THE sister of a teenage girl killed in a horrific attack has spoken of her anger following the killer’s escape from an open prison.

Richard Hanson, then 21, was locked up for life after slashing 18-year-old Gemma Roberts’ throat with a broken bottle near a pub in Liversedge in September 2006.

Hanson, who was branded a “very dangerous young man” by the judge, absconded from HMP Thorn Cross, an open prison in Cheshire, last Friday afternoon.

Police urged people not to approach Hanson, who has links to Huddersfield, Dewsbury and Oldham, but to call 999 if they see him.

Gemma’s sister Leanne Roberts, 38, from Batley, spoke of the moment she and her family received the news.

She said: “I felt sick, sick to my stomach. My mum has done nothing but cry.

“It’s like a kick in the teeth.”

Leanne spoke of how it had taken a huge and devastating toll on her mother.

“It’s taken too much out of her,” she said.

“It’s been 15 years, it’s three weeks off her anniversary. It’s quite a big anniversary, we’ve just had her [Gemma’s] birthday in August, then this, it’s not a good time for us anyway," she said.

On top of the fear that Hanson could be in the area, prompting the family to take the step of having alarms fitted, Leanne said the family were not made aware he was in an open prison.

She said: “It’s just brought everything back, everything is really fresh.

"It's made it feel as if it's yesterday."

“I think maybe somebody is hiding him, I think they should do the right thing," she added.

“He should either hand himself in or if somebody knows where he is, they should be alerting the police.”

Hanson admitted Gemma’s manslaughter on grounds of diminished responsibility.

The court heard he had displayed psychotic behaviour since he was aged three and attacked Gemma, a total stranger to him, as he walked past her in Holme Street.

Bleeding profusely, Gemma staggered into the car park of the Swan Hotel in Bradford Road where staff and customers desperately tried to save her life.

She was taken to Dewsbury District Hospital but despite resuscitation attempts was tragically pronounced dead.

Judge Peter Collier told Hanson: "It may never be safe to take the risk of releasing you."

He said the killing was random and meaningless and added: "You are a very dangerous young man. Gemma Roberts was walking down the street. You randomly and brutally robbed her of her life. Not only did you cut short her life you devastated the lives of her family.

"Her death was the culmination of several weeks in which you were getting increasingly out of hand.

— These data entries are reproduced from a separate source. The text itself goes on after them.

(** * Halting analysis of a federated quorum network

    A shallow embedding of [src/util/HaltingAnalysis.ts] and the
    properties its specification states about it.

    The TypeScript code builds a graph of mutable [AnalysisNode] objects
    that are shared through a [Map] keyed by node name, and then mutates
    their [live] flags during one simulation pass per candidate node.
    The embedding keeps that shape: the objects live in a store (a list of
    records in [Map] insertion order, addressed by name), every function
    that mutates or throws is a computation in a small state-and-error
    monad, and the two recursions that are not structural (the memoised
    graph construction and the cascade) take a recursion-depth budget. *)

From Stdlib Require Import String ZArith List Bool Arith Lia.
Import ListNotations.
Open Scope string_scope.
Open Scope Z_scope.
Open Scope list_scope.

(** ** Input types ([../Types/NetworkTypes]) *)

Module NetworkTypes.

(** Modelled from the spec: the declarations of [QuorumSet] and
    [NetworkGraphNode] in [../Types/NetworkTypes], which the analysis
    imports.  The fields are the ones the analysis reads ([t], [v],
    [node], [qset], [distance]).  The declared type of [v] is
    [string[] | QuorumSet[]]; at run time it is an array of values each of
    which is a string or a quorum set, and that is what [Entry] records,
    so that the run-time test [isNested] can be stated as the code has
    it. *)
Inductive QuorumSet : Type :=
| MkQuorumSet (t : Z) (v : list Entry)
with Entry : Type :=
| Peer (id : string)
| Inner (set : QuorumSet).

Definition t (q : QuorumSet) : Z := let (x, _) := q in x.
Definition v (q : QuorumSet) : list Entry := let (_, l) := q in l.

Record NetworkGraphNode : Type := MkNode {
  node : string;
  qset : QuorumSet;
  distance : Z
}.

End NetworkTypes.

Module NT := NetworkTypes.
Abbreviation NetworkQuorumSet := NT.QuorumSet.
Abbreviation NetworkGraphNode := NT.NetworkGraphNode.

(** ** Analysis types *)

Inductive AnalysisQuorumSet : Type :=
| MkAnalysisQuorumSet (threshold : Z) (dependencies : list Dependency)
with Dependency : Type :=
| DepName (n : string)
| DepSet (q : AnalysisQuorumSet).

Definition threshold (q : AnalysisQuorumSet) : Z := let (x, _) := q in x.
Definition dependencies (q : AnalysisQuorumSet) : list Dependency :=
  let (_, l) := q in l.

Record AnalysisNode : Type := MkAnalysisNode {
  name : string;
  live : bool;
  quorumSet : AnalysisQuorumSet;
  dependentsNames : list string;
  networkObject : NetworkGraphNode
}.

Record HaltingFailure : Type := MkHaltingFailure {
  vulnerableNodes : list NetworkGraphNode;
  affectedNodes : list NetworkGraphNode
}.

(** ** Errors and the state-and-error monad *)

(** The two [throw new Error] sites of the construction, the one of the
    driver, and the [TypeError] JavaScript raises when a property of
    [undefined] is read. *)
Inductive Error : Type :=
| NoHomeNode
| BadNetworkGraph (dependentName : string)
| UnsupportedOrder
| TypeError.

Inductive Res (A : Type) : Type :=
| Ok (a : A)
| Throw (e : Error)
| OutOfFuel.
Arguments Ok {A} a.
Arguments Throw {A} e.
Arguments OutOfFuel {A}.

Definition M (S A : Type) : Type := S -> Res (A * S).

Definition ret {S A} (a : A) : M S A := fun s => Ok (a, s).

Definition bind {S A B} (m : M S A) (k : A -> M S B) : M S B :=
  fun s => match m s with
           | Ok (a, s') => k a s'
           | Throw e => Throw e
           | OutOfFuel => OutOfFuel
           end.

Definition throw {S A} (e : Error) : M S A := fun _ => Throw e.
Definition outOfFuel {S A} : M S A := fun _ => OutOfFuel.
Definition get {S} : M S S := fun s => Ok (s, s).
Definition modify {S} (f : S -> S) : M S unit := fun s => Ok (tt, f s).

Declare Scope m_scope.
Delimit Scope m_scope with m.
Notation "x <- m ;; k" := (bind m (fun x => k))
  (at level 61, m at next level, right associativity) : m_scope.
Notation "m ;;; k" := (bind m (fun _ => k))
  (at level 61, right associativity) : m_scope.
Open Scope m_scope.

(** [Array.prototype.forEach] with an effectful callback. *)
Fixpoint forEach {S A} (f : A -> M S unit) (l : list A) : M S unit :=
  match l with
  | [] => ret tt
  | x :: l' => f x ;;; forEach f l'
  end.

(** The same with a local variable of the enclosing function threaded
    through the callback. *)
Fixpoint foldEach {S A B} (f : B -> A -> M S B) (l : list A) (b : B) : M S B :=
  match l with
  | [] => ret b
  | x :: l' => b' <- f b x ;; foldEach f l' b'
  end.

(** ** The store of analysis nodes

    [entryCache] is a [Map] from name to a mutable object; every object is
    entered under its own [name], so the store is the list of objects in
    insertion order and a reference to an object is its name. *)

Definition Store : Type := list AnalysisNode.

(** [entryCache.get(k)], and [analysisNodes.find(n => n.name == k)]. *)
Fixpoint lookup (k : string) (c : Store) : option AnalysisNode :=
  match c with
  | [] => None
  | e :: c' => if String.eqb (name e) k then Some e else lookup k c'
  end.

(** [entryCache.set(entry.name, entry)]: a present key keeps its place, a
    new key goes to the end. *)
Fixpoint cacheSet (entry : AnalysisNode) (c : Store) : Store :=
  match c with
  | [] => [entry]
  | e :: c' => if String.eqb (name e) (name entry) then entry :: c'
               else e :: cacheSet entry c'
  end.

(** A field assignment on the object named [k]. *)
Fixpoint update (k : string) (f : AnalysisNode -> AnalysisNode) (c : Store)
  : Store :=
  match c with
  | [] => []
  | e :: c' => if String.eqb (name e) k then f e :: c'
               else e :: update k f c'
  end.

Definition pushDependency (d : string) (e : AnalysisNode) : AnalysisNode :=
  MkAnalysisNode (name e) (live e)
    (MkAnalysisQuorumSet (threshold (quorumSet e))
       (dependencies (quorumSet e) ++ [DepName d]))
    (dependentsNames e) (networkObject e).

Definition pushDependent (d : string) (e : AnalysisNode) : AnalysisNode :=
  MkAnalysisNode (name e) (live e) (quorumSet e)
    (dependentsNames e ++ [d]) (networkObject e).

Definition setLive (b : bool) (e : AnalysisNode) : AnalysisNode :=
  MkAnalysisNode (name e) b (quorumSet e) (dependentsNames e)
    (networkObject e).

(** ** Type guards *)

(** [isQuorumSet]: a string has no [threshold] property. *)
Definition isQuorumSet (n : Dependency) : bool :=
  match n with
  | DepName _ => false
  | DepSet _ => true
  end.

(** [isNested]: [typeof set[0] != "string"]; [set[0]] of an empty array is
    [undefined], whose type is not ["string"] either. *)
Definition isNested (set : list NT.Entry) : bool :=
  match set with
  | NT.Peer _ :: _ => false
  | _ => true
  end.

(** ** Graph construction *)

(** [nodes.find(p)]. *)
Fixpoint find_node (p : NetworkGraphNode -> bool) (nodes : list NetworkGraphNode)
  : option NetworkGraphNode :=
  match nodes with
  | [] => None
  | n :: nodes' => if p n then Some n else find_node p nodes'
  end.

(** What [n.node == dependentName] and string concatenation make of an
    entry in the branch that takes entries for strings: a quorum-set
    object is converted with [toString]. *)
Definition asString (e : NT.Entry) : string :=
  match e with
  | NT.Peer id => id
  | NT.Inner _ => "[object Object]"
  end.

(** The object literal [generateNode] creates for [node]. *)
Definition newEntry (node : NetworkGraphNode) : AnalysisNode :=
  MkAnalysisNode (NT.node node) true
    (MkAnalysisQuorumSet (NT.t (NT.qset node)) []) [] node.

Section Construction.

Variable nodes : list NetworkGraphNode.

(** [generateQuorumset(set, entry)].  In the source it is declared inside
    [generateNode] and calls it back; here the callback is the parameter
    [generateNode'], and [entry] is the reference to the entry under
    construction. *)
Section GenerateQuorumset.

Variable generateNode' : NetworkGraphNode -> M Store string.
Variable entry : string.

Definition resolve (dependentName : NT.Entry) : M Store unit :=
  match find_node (fun n => String.eqb (NT.node n) (asString dependentName))
          nodes with
  | None => throw (BadNetworkGraph (asString dependentName))
  | Some dependentNetworkNode =>
    depNode <- generateNode' dependentNetworkNode ;;
    modify (update entry (pushDependency depNode)) ;;;
    modify (update depNode (pushDependent entry))
  end.

Fixpoint generateQuorumset (set : NetworkQuorumSet) : M Store unit :=
  match set with
  | NT.MkQuorumSet _ v =>
    if isNested v then
      forEach (fun set' =>
                 match set' with
                 | NT.Inner q => generateQuorumset q
                 | NT.Peer _ => throw TypeError
                 end) v
    else
      forEach resolve v
  end.

End GenerateQuorumset.

(** [generateNode].  [fuel] bounds the nesting depth of [generateNode]
    calls; the walk of one quorum set is structural.  The result is the
    reference to the entry, that is, its name. *)
Fixpoint generateNode (fuel : nat) (node : NetworkGraphNode) {struct fuel}
  : M Store string :=
  match fuel with
  | O => outOfFuel
  | S fuel' =>
    cache <- get ;;
    match lookup (NT.node node) cache with
    | Some cached => ret (name cached)
    | None =>
      let entry := newEntry node in
      modify (cacheSet entry) ;;;
      generateQuorumset (generateNode fuel') (name entry) (NT.qset node) ;;;
      ret (name entry)
    end
  end.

Eventually, on September 21, you were threatening almost everyone who passed you on the street and attacked several with a broken bottle in your hand.

"At the time of the killing you were suffering from a long-standing severe personality disorder and that seriously impaired your responsibility for your actions."

In a victim impact statement Gemma's mother Mrs Tracey Roberts said her daughter had died senselessly. Before her death she was the happiest she had seen her.